Hi, Dnia niedziela, 28 lutego 2021 13:06:48 CET Arnaud Morin pisze:
Hello,
What we do on our side is that we create a subnet with specific service_type on our public network. That way, neutron will take an IP from this pool instead of the "public" pool.
Yes, that is good approach and service_type is intended exactly for such use case :) The other possibility is to use ML2/OVN backend. This backend has distributed N-S traffic with DNAT (floating IPs) and also distributed E-W traffic by default and it don't needs to use additional IP address per compute node.
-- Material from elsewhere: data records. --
(** One call derives the power of one phase: [update] for a sensor of
    phase [n], with all six readings there and a sum of apparent powers
    that is not zero, returns and submits [total / sum * i_n * u_n] to
    the power path of phase [n], where [total] is the total power it has
    just submitted to [/Ac/Power].  The power paths of the two other
    phases are neither written nor published. *)
Theorem phase_power_derived topic payload v m n b e r i u old oldn :
  let sensor := sensor_of topic in
  let d := <[sensor := v]> (data m) in
  let total := (1000.0 * (b - e))%float in
  let path := "/Ac/L" +:+ n +:+ "/Power" in
  let power :=
    (total / (r_i1 r * r_u1 r + r_i2 r * r_u2 r + r_i3 r * r_u3 r) * i * u)%float in
  let out := update py_float topic payload m in
  ready m →
  float_of_payload py_float payload = Some v →
  n ∈ ["1"; "2"; "3"] →
  sensor = "hass/sensor/netz_i" +:+ n ∨ sensor = "hass/sensor/netz_u" +:+ n →
  d !! K_bezug = Some b → d !! K_einspeisung = Some e →
  readings_of d = Some r →
  PrimFloat.eqb (r_i1 r * r_u1 r + r_i2 r * r_u2 r + r_i3 r * r_u3 r) 0 = false →
  d !! ("hass/sensor/netz_i" +:+ n) = Some i →
  d !! ("hass/sensor/netz_u" +:+ n) = Some u →
  service m !! P_power = Some old →
  service m !! path = Some oldn →
  out.1.1 = Ok tt
  ∧ published P_power out.2 = (if Py.ne old total then [total] else [])
  ∧ published path out.2 = (if Py.ne oldn power then [power] else [])
  ∧ service out.1.2 !! path = Some (if Py.ne oldn power then PyFloat power else oldn)
  ∧ ∀ q, q ∈ power_paths → q ≠ path →
      published q out.2 = [] ∧ service out.1.2 !! q = service m !! q.
Proof.
  intros sensor d total path power out Hr Hv Hn Hs Hb He Hrd Hz Hi Hu Hold Holdn.
  assert (Hdigit : Py.re_search_digit sensor = Some n).
  { repeat (apply elem_of_cons in Hn as [->|Hn];
      [by destruct Hs as [-> | ->]|]).
    by apply elem_of_nil in Hn. }
  assert (Hpath : path ∈ power_paths).
  { unfold path.
    repeat (apply elem_of_cons in Hn as [->|Hn];
      [repeat first [apply list_elem_of_here | apply list_elem_of_further]|]).
    by apply elem_of_nil in Hn. }
  assert (Hnp : P_power ≠ path).
  { intros Heq. apply power_not_phase. by rewrite Heq. }
  split_and!.
  - unfold out.
    by rewrite (update_phase_publish py_float topic payload v b e old m n
                  Hr Hv Hb He Hold Hdigit r i u oldn).
  - by apply (total_power_gate py_float topic payload v m b e old).
  - unfold out.
    rewrite (update_phase_publish py_float topic payload v b e old m n
               Hr Hv Hb He Hold Hdigit r i u oldn) by done.
    simpl. rewrite !published_app.
    rewrite (proj2 (forwarded_power_path _ _ _ _ Hpath)).
    rewrite published_gate_ne by done. apply published_gate.
  - unfold out.
    rewrite (update_phase_publish py_float topic payload v b e old m n
               Hr Hv Hb He Hold Hdigit r i u oldn) by done.
    simpl. rewrite (gate_state_service _ oldn).
    + by rewrite decide_True.
    + by rewrite (phase_state_service topic v b e old m Hold).
  - intros q Hq Hqp. unfold out.
    rewrite (update_phase_publish py_float topic payload v b e old m n
               Hr Hv Hb He Hold Hdigit r i u oldn) by done.
    simpl. split.
    + rewrite !published_app.
      rewrite (proj2 (forwarded_power_path _ _ _ _ Hq)).
      rewrite !published_gate_ne; [done|done|].
      intros <-. by apply power_not_phase in Hq.
    + rewrite (gate_state_service _ oldn).
      * rewrite decide_False by done.
        by rewrite (phase_state_service topic v b e old m Hold).
      * by rewrite (phase_state_service topic v b e old m Hold).
Qed.

(** *** Delivering the same power-balance pair again *)

Lemma ne_held old t :
  PrimFloat.eqb t t = true → Py.ne (held old t) t = false.
Proof.
  intros Ht. unfold held. destruct (Py.ne old t) eqn:Hne; [|done].
  simpl. by rewrite Ht.
Qed.

Lemma settled_update va vb topic payload m :
  (sensor_of topic = K_bezug ∧ float_of_payload py_float payload = Some va)
  ∨ (sensor_of topic = K_einspeisung ∧ float_of_payload py_float payload = Some vb) →
  settled va vb m →
  settled va vb (update py_float topic payload m).1.2
  ∧ published P_power (update py_float topic payload m).2 = [].
Proof.
  intros Hmsg (Hr & Hb & He & q & Hq & Hne).
  assert (∃ v, float_of_payload py_float payload = Some v
            ∧ <[sensor_of topic := v]> (data m) !! K_bezug = Some va
            ∧ <[sensor_of topic := v]> (data m) !! K_einspeisung = Some vb)
    as (v & Hv & Hb' & He').
  { destruct Hmsg as [[-> Hv]|[-> Hv]]; [exists va|exists vb];
      by rewrite lookup_insert_eq, lookup_insert_ne. }
  destruct (total_power_gate py_float topic payload v m va vb q)
    as [Hpub Hserv]; [done..|].
  rewrite Hne in Hpub. split; [|done].
  split_and!.
  - by apply update_ready.
  - by rewrite update_data, Hv.
  - by rewrite update_data, Hv.
  - exists q. split; [|done]. rewrite Hserv. unfold held. by rewrite Hne.
Qed.

Lemma first_delivery_settles va vb a b m :
  ready m → is_Some (data m !! K_einspeisung) →
  float_of_payload py_float a = Some va →
  float_of_payload py_float b = Some vb →
  PrimFloat.eqb (total_power_of va vb) (total_power_of va vb) = true →
  settled va vb (run py_float [(T_bezug, a); (T_einspeisung, b)] m).1.
Proof.
  intros Hr [e0 He0] Ha Hb Ht.
  unfold run. simpl. rewrite !deliver_meter. simpl.
  set (m1 := (update py_float T_bezug a m).1.2).
  assert (Hr1 : ready m1) by by apply update_ready.
  assert (Hd1 : data m1 = <[K_bezug := va]> (data m)).
  { unfold m1. by rewrite update_data, Ha. }
  destruct (ready_lookup m1 P_power Hr1) as [old Hold].
  { repeat first [apply list_elem_of_here | apply list_elem_of_further]. }
  destruct (total_power_gate py_float T_einspeisung b vb m1 va vb old)
    as [_ Hserv]; [done|done|..|done|].
  { rewrite Hd1. by rewrite lookup_insert_ne, lookup_insert_eq. }
  { by rewrite lookup_insert_eq. }
  split_and!.
  - by apply update_ready.
  - rewrite update_data, Hb, Hd1.
    by rewrite lookup_insert_ne, lookup_insert_eq.
  - rewrite update_data, Hb. by rewrite lookup_insert_eq.
  - eexists. split; [exact Hserv|]. by apply ne_held.
Qed.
Extract from a script that I use:
# Add a private subnet in this public network # The service-type network:floatingip_agent_gateway # will let IPAM give IP from this subnet for FIP namespaces # This is used to reduce number of public IP on neutron DVR # Note that we still need to set a valid next-hop gateway # ($GATEWAY here) openstack subnet create \ --network public \ --subnet-range 172.31.0.0/17 \ --gateway $GATEWAY \ --no-dhcp \ --service-type 'network:floatingip_agent_gateway' \ _internal_fip_subnet
Hope it helps.
cheers,
-- Arnaud Morin
On 27.02.21 - 21:10, Satish Patel wrote:
Folks,
Many years ago I deployed DVR (distributed virtual router) with packstack and found it required public IPs on each computes node + SNAT IPs, now the question is if i have 300 compute nodes then how do i deploy DVR with /24 public subnet which i have. If my cloud computes are going to eat up my all public IP then who is going to deploy DVR?
In short, DVR is a bad idea for public clouds until IPv6 takes over the world, am I missing something?